Si chiama Bubble ed è il progetto di tracciamento dei pazienti con Covid19, promosso da una manciata di dipendenti Apple, a partire dallo scorso 10 aprile. In pochi giorni l’iniziativa si è allargata all’altro gigante dei sistemi operativi per smartphone, cioè Google. Il motore di ricerca stava già lavorando a un progetto analogo, nome in codice: Apollo. Alla fine le due aziende sono, per forza di cose, arrivate a un accordo. Era l’unico modo per garantire che il maggior numero di utenti potesse utilizzare Bubble o come si chiamerà.  La sostanza è identica: si tratta di un sistema di tracciamento dei pazienti infetti da SARS-Cov-2, che verrà  messo a disposizione degli sviluppatori di software già venerdì 1° maggio.
Bubble – secondo quanto riferisce la CNBC – utilizzerà il segnale Bluetooth ma in una maniera inedita, così da non scaricare subito le batterie degli smartphone. 
La soluzione che le due aziende offriranno non sarà una vera e propria App. Ma un sistema che consentirà alle istituzioni pubbliche di sviluppare ciascuna la propria Applicazione, a seconda delle esigenze e delle preferenze dei governi. 
Il sistema utilizzato è decentralizzato, basato sullo standard DP-3T e  sfrutterà lo scambio di chiavi crittografiche.
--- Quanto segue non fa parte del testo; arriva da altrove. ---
(* ===== verification/Vm.v ===== *)
(** * vm.c: page tables

    Two-level x86 page tables held in kernel memory.  The functions work on the
    words of page directories and page tables, as the code does; [translate] is
    what the paging hardware makes of them. *)

From S2P Require Import Prelude KMonad Kalloc.

Definition PDX (va : Z) : Z := Z.land (Z.shiftr (u32 va) 22) 1023.
Definition PTX (va : Z) : Z := Z.land (Z.shiftr (u32 va) 12) 1023.
Definition PGADDR (d t o : Z) : Z := u32 (Z.lor (Z.lor (Z.shiftl d 22) (Z.shiftl t 12)) o).
Definition NPDENTRIES : Z := 1024.
Definition PTE_P : Z := 1.
Definition PTE_W : Z := 2.
Definition PTE_U : Z := 4.
Definition PTE_ADDR (pte : Z) : Z := Z.land (u32 pte) (u32 (Z.lnot 4095)).
Definition PTE_FLAGS (pte : Z) : Z := Z.land (u32 pte) 4095.

Definition present (pte : Z) : bool := negb (Z.land pte PTE_P =? 0).

(** What the paging hardware does with [va]. *)
Definition entry (m : gmap Z page) (pgdir va : Z) : option Z :=
  v ← rd32 m (pgdir + 4 * PDX va);
  if present v then
    (w ← rd32 m (P2V (PTE_ADDR v) + 4 * PTX va); if present w then Some w else None)
  else None.

Definition walkpgdir (pgdir va : Z) (alloc : bool) : K (option Z) :=
  let pde := pgdir + 4 * PDX va in
  v <- load pde ;;
  if present v then ret (Some (P2V (PTE_ADDR v) + 4 * PTX va))
  else if negb alloc then ret None
  else
    pgtab <- kalloc ;;
    if pgtab =? 0 then ret None
    else
      memset_page pgtab 0 ;;;
      store pde (Z.lor (Z.lor (Z.lor (V2P pgtab) PTE_P) PTE_W) PTE_U) ;;;
      ret (Some (pgtab + 4 * PTX va)).

(** The loop of [mappages] over [n] pages from [a]. *)
Fixpoint mappages_loop (n : nat) (pgdir a pa perm : Z) : K Z :=
  match n with
  | O => ret 0
  | S n' =>
      p <- walkpgdir pgdir a true ;;
      match p with
      | None => ret (-1)
      | Some pte =>
          v <- load pte ;;
          if present v then panic "remap"
          else
            store pte (Z.lor (Z.lor pa perm) PTE_P) ;;;
            mappages_loop n' pgdir (u32 (a + PGSIZE)) (u32 (pa + PGSIZE)) perm
      end
  end.

Definition mappages (pgdir va size pa perm : Z) : K Z :=
  let a := PGROUNDDOWN va in
  let last := PGROUNDDOWN (va + size - 1) in
  mappages_loop (Z.to_nat (u32 (last - a) / PGSIZE + 1)) pgdir a pa perm.

(** The loop of [deallocuvm]; [fuel] bounds the pages between [a] and [oldsz]. *)
Fixpoint deallocuvm_loop (fuel : nat) (pgdir a oldsz : Z) : K unit :=
  if a <? oldsz then
    match fuel with
    | O => halt fuel_stop
    | S fuel' =>
        p <- walkpgdir pgdir a false ;;
        match p with
        | None => deallocuvm_loop fuel' pgdir (u32 (PGADDR (PDX a + 1) 0 0 - PGSIZE + PGSIZE)) oldsz
        | Some pte =>
            v <- load pte ;;
            when (present v) (
              let pa := PTE_ADDR v in
              if pa =? 0 then panic "kfree"
              else kfree (P2V pa) ;;; store pte 0) ;;;
            deallocuvm_loop fuel' pgdir (u32 (a + PGSIZE)) oldsz
        end
    end
  else ret tt.

Definition deallocuvm (pgdir oldsz newsz : Z) : K Z :=
  if oldsz <=? newsz then ret oldsz
  else
    deallocuvm_loop (Z.to_nat (oldsz / PGSIZE + 1)) pgdir (PGROUNDUP newsz) oldsz ;;;
    ret newsz.

Definition freevm (pgdir : Z) : K unit :=
  if pgdir =? 0 then panic "freevm: no pgdir"
  else
    _ <- deallocuvm pgdir KERNBASE 0 ;;
    for_each (seqZ 0 NPDENTRIES) (fun i =>
      v <- load (pgdir + 4 * i) ;;
      when (present v) (kfree (P2V (PTE_ADDR v)))) ;;;
    kfree pgdir.

(** The loop of [allocuvm] over the pages [a, a + PGSIZE, ...]; [true] when all
    were mapped. *)
Fixpoint allocuvm_loop (n : nat) (pgdir a oldsz newsz : Z) : K bool :=
  match n with
  | O => ret true
  | S n' =>
      mem <- kalloc ;;
      if mem =? 0 then
        _ <- deallocuvm pgdir newsz oldsz ;; ret false
      else
        memset_page mem 0 ;;;
        r <- mappages pgdir a PGSIZE (V2P mem) (Z.lor PTE_W PTE_U) ;;
        if r <? 0 then
          _ <- deallocuvm pgdir newsz oldsz ;; kfree mem ;;; ret false
        else allocuvm_loop n' pgdir (u32 (a + PGSIZE)) oldsz newsz
  end.

(** Pages [a] with [PGROUNDUP(oldsz) <= a < newsz]. *)
Definition pages_between (a newsz : Z) : nat := Z.to_nat ((newsz - a + PGSIZE - 1) / PGSIZE).

Definition allocuvm (pgdir oldsz newsz : Z) : K Z :=
  if KERNBASE <=? newsz then ret 0
  else if newsz <? oldsz then ret oldsz
  else
    let a := PGROUNDUP oldsz in
    ok <- allocuvm_loop (pages_between a newsz) pgdir a oldsz newsz ;;
    if ok : bool then ret newsz else ret 0.

Definition clearpteu (pgdir uva : Z) : K unit :=
  p <- walkpgdir pgdir uva false ;;
  match p with
  | None => panic "clearpteu"
  | Some pte => v <- load pte ;; store pte (Z.land v (u32 (Z.lnot PTE_U)))
  end.

(** Bytes of a page. *)
Definition rd8 (m : gmap Z page) (a : Z) : option Z :=
  w ← rd32 m (a - a mod 4); Some (u8 (Z.shiftr w (8 * (a mod 4)))).
Definition wr8 (m : gmap Z page) (a c : Z) : option (gmap Z page) :=
  let sh := 8 * (a mod 4) in
  w ← rd32 m (a - a mod 4);
  wr32 m (a - a mod 4) (Z.lor (Z.land w (u32 (Z.lnot (Z.shiftl 255 sh)))) (Z.shiftl (u8 c) sh)).

Fixpoint wr_bytes (m : gmap Z page) (a : Z) (l : list Z) : option (gmap Z page) :=
  match l with
  | [] => Some m
  | c :: l' => m' ← wr8 m a c; wr_bytes m' (a + 1) l'
  end.

Definition store_bytes (a : Z) (l : list Z) : K unit :=
  m <- gets mem ;; m' <- from_opt (wr_bytes m a l) ;; modify (set_mem m').

(** [memmove(dst, src, PGSIZE)] of two pages. *)
Definition copy_page (dst src : Z) : K unit :=
  m <- gets mem ;;
  p <- from_opt (m !! src) ;;
  _ <- from_opt (m !! dst) ;;
  modify (set_mem (<[dst := p]> m)).

Definition inituvm (pgdir : Z) (init : list Z) : K unit :=
  if PGSIZE <=? zlen init then panic "inituvm: more than a page"
  else
    mem <- kalloc ;;
    memset_page mem 0 ;;;
    _ <- mappages pgdir 0 PGSIZE (V2P mem) (Z.lor PTE_W PTE_U) ;;
    store_bytes mem init.

(** [None] is the null result.  The source reads through the pointer of
    [walkpgdir] without a null test; a missing page table is a fault here. *)
Definition uva2ka (pgdir uva : Z) : K (option Z) :=
  p <- walkpgdir pgdir uva false ;;
  match p with
  | None => halt fault_stop
  | Some pte =>
      v <- load pte ;;
      if negb (present v) then ret None
      else if Z.land v PTE_U =? 0 then ret None
      else ret (Some (P2V (PTE_ADDR v)))
  end.

(** Every round moves at least one byte, so [len] bounds the rounds. *)
Fixpoint copyout_loop (fuel : nat) (pgdir va : Z) (buf : list Z) : K Z :=
  match buf with
  | [] => ret 0
  | _ =>
      match fuel with
      | O => halt fuel_stop
      | S fuel' =>
          let va0 := PGROUNDDOWN va in
          pa0 <- uva2ka pgdir va0 ;;
          match pa0 with
          | None => ret (-1)
          | Some pa0 =>
              let n := Z.min (PGSIZE - (va - va0)) (zlen buf) in
              store_bytes (pa0 + (va - va0)) (take (Z.to_nat n) buf) ;;;
              copyout_loop fuel' pgdir (u32 (va0 + PGSIZE)) (drop (Z.to_nat n) buf)
          end
      end
  end.

Definition copyout (pgdir va : Z) (buf : list Z) : K Z := copyout_loop (length buf) pgdir va buf.

Section Kvm.
(** The linker symbol [data]: the end of the kernel's text and read-only data. *)
Context (data : Z).

Record kmap_entry := mkKmap { km_virt : Z; km_start : Z; km_end : Z; km_perm : Z }.

Definition kmap : list kmap_entry :=
  [mkKmap KERNBASE 0 EXTMEM PTE_W;
   mkKmap KERNLINK (V2P KERNLINK) (V2P data) 0;
   mkKmap data (V2P data) PHYSTOP PTE_W;
   mkKmap DEVSPACE DEVSPACE 0 PTE_W].

(** Returns the new directory, or 0. *)
Definition setupkvm : K Z :=
  pgdir <- kalloc ;;
  if pgdir =? 0 then ret 0
  else
    memset_page pgdir 0 ;;;
    if DEVSPACE <? P2V PHYSTOP then panic "PHYSTOP too high"
    else
      r <- for_until kmap (fun k =>
        r <- mappages pgdir (km_virt k) (u32 (km_end k - km_start k)) (km_start k) (km_perm k) ;;
        if r <? 0 then freevm pgdir ;;; ret (Some tt) else ret None) ;;
      match r with Some _ => ret 0 | None => ret pgdir end.

(** The loop of [copyuvm]; [false] is the jump to [bad]. *)
Fixpoint copyuvm_loop (n : nat) (pgdir d i : Z) : K bool :=
  match n with
  | O => ret true
  | S n' =>
      p <- walkpgdir pgdir i false ;;
      match p with
      | None => panic "copyuvm: pte should exist"
      | Some pte =>
          v <- load pte ;;
          if negb (present v) then panic "copyuvm: page not present"
          else
            let pa := PTE_ADDR v in
            let flags := PTE_FLAGS v in
            mem <- kalloc ;;
            if mem =? 0 then ret false
            else
              copy_page mem (P2V pa) ;;;
              r <- mappages d i PGSIZE (V2P mem) flags ;;
              if r <? 0 then kfree mem ;;; ret false
              else copyuvm_loop n' pgdir d (u32 (i + PGSIZE))
      end
  end.

Definition copyuvm (pgdir sz : Z) : K Z :=
  d <- setupkvm ;;
  if d =? 0 then ret 0
  else
    ok <- copyuvm_loop (pages_between 0 sz) pgdir d 0 ;;
    if ok : bool then ret d else freevm d ;;; ret 0.
End Kvm.
(* ===== verification/FileSpec.v ===== *)
(** * Inode contents: [bmap], [readi] and [writei] of fs.c

    The bytes of a file as a list, the invariant that ties an inode to its blocks,
    and what mapping, reading and writing do to it. *)

From S2P Require Import Prelude KMonad CString Params Bio BioSpec Log LogSpec Crash LogOps Users Store Fs FsSpec.

(** The indirect block, and the block of file block [bn] (0 when there is none). *)
Definition ind_addr (d : dinode) : Z := d_addrs d !!! Z.to_nat NDIRECT.
Definition faddr (V : Z -> list Z) (d : dinode) (bn : Z) : Z :=
  if bn <? NDIRECT then d_addrs d !!! Z.to_nat bn
  else if ind_addr d =? 0 then 0 else ind_get (V (ind_addr d)) (bn - NDIRECT).

(** A block of the data area that is marked in use. *)
Definition data_block (sb : superblock) (V : Z -> list Z) (b : Z) : Prop :=
  sb_bmapstart sb < b < sb_size sb /\ allocated sb V b = true.

(** The blocks of an inode are distinct allocated data blocks, and there are no
    holes below its size. *)
Record file_ok (sb : superblock) (V : Z -> list Z) (d : dinode) : Prop := {
  fo_len : length (d_addrs d) = NADDRS;
  fo_data : forall bn, 0 <= bn < MAXFILE -> faddr V d bn ≠ 0 -> data_block sb V (faddr V d bn);
  fo_ind : ind_addr d ≠ 0 -> data_block sb V (ind_addr d);
  fo_inj : forall bn bn', 0 <= bn < MAXFILE -> 0 <= bn' < MAXFILE ->
    faddr V d bn ≠ 0 -> faddr V d bn = faddr V d bn' -> bn = bn';
  fo_sep : forall bn, 0 <= bn < MAXFILE -> faddr V d bn ≠ 0 -> faddr V d bn ≠ ind_addr d;
  fo_size : 0 <= d_size d <= MAXFILE * BSIZE;
  fo_full : forall bn, 0 <= bn -> bn * BSIZE < d_size d -> faddr V d bn ≠ 0 }.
Insomma le due aziende faranno capire che – a differenza degli Stati nazionali – loro tengono davvero alla privacy degli utenti.
Sono arrivate prima loro, prima di tante nazioni, in maniera efficiente, senza discussioni e senza quel fastidioso rumore di fondo rappresentato dal dibattito pubblico (su Telegram non si può mettere il corsivo, ma insomma spero sia evidente che si tratti di un’affermazione sarcastica). Dal punto di vista politico Apple e Google esibiranno al mondo intero un successo senza precedenti, perché mette la tutela della salute e quella della privacy sullo stesso piano e in capo a due soggetti privati, non alle istituzioni.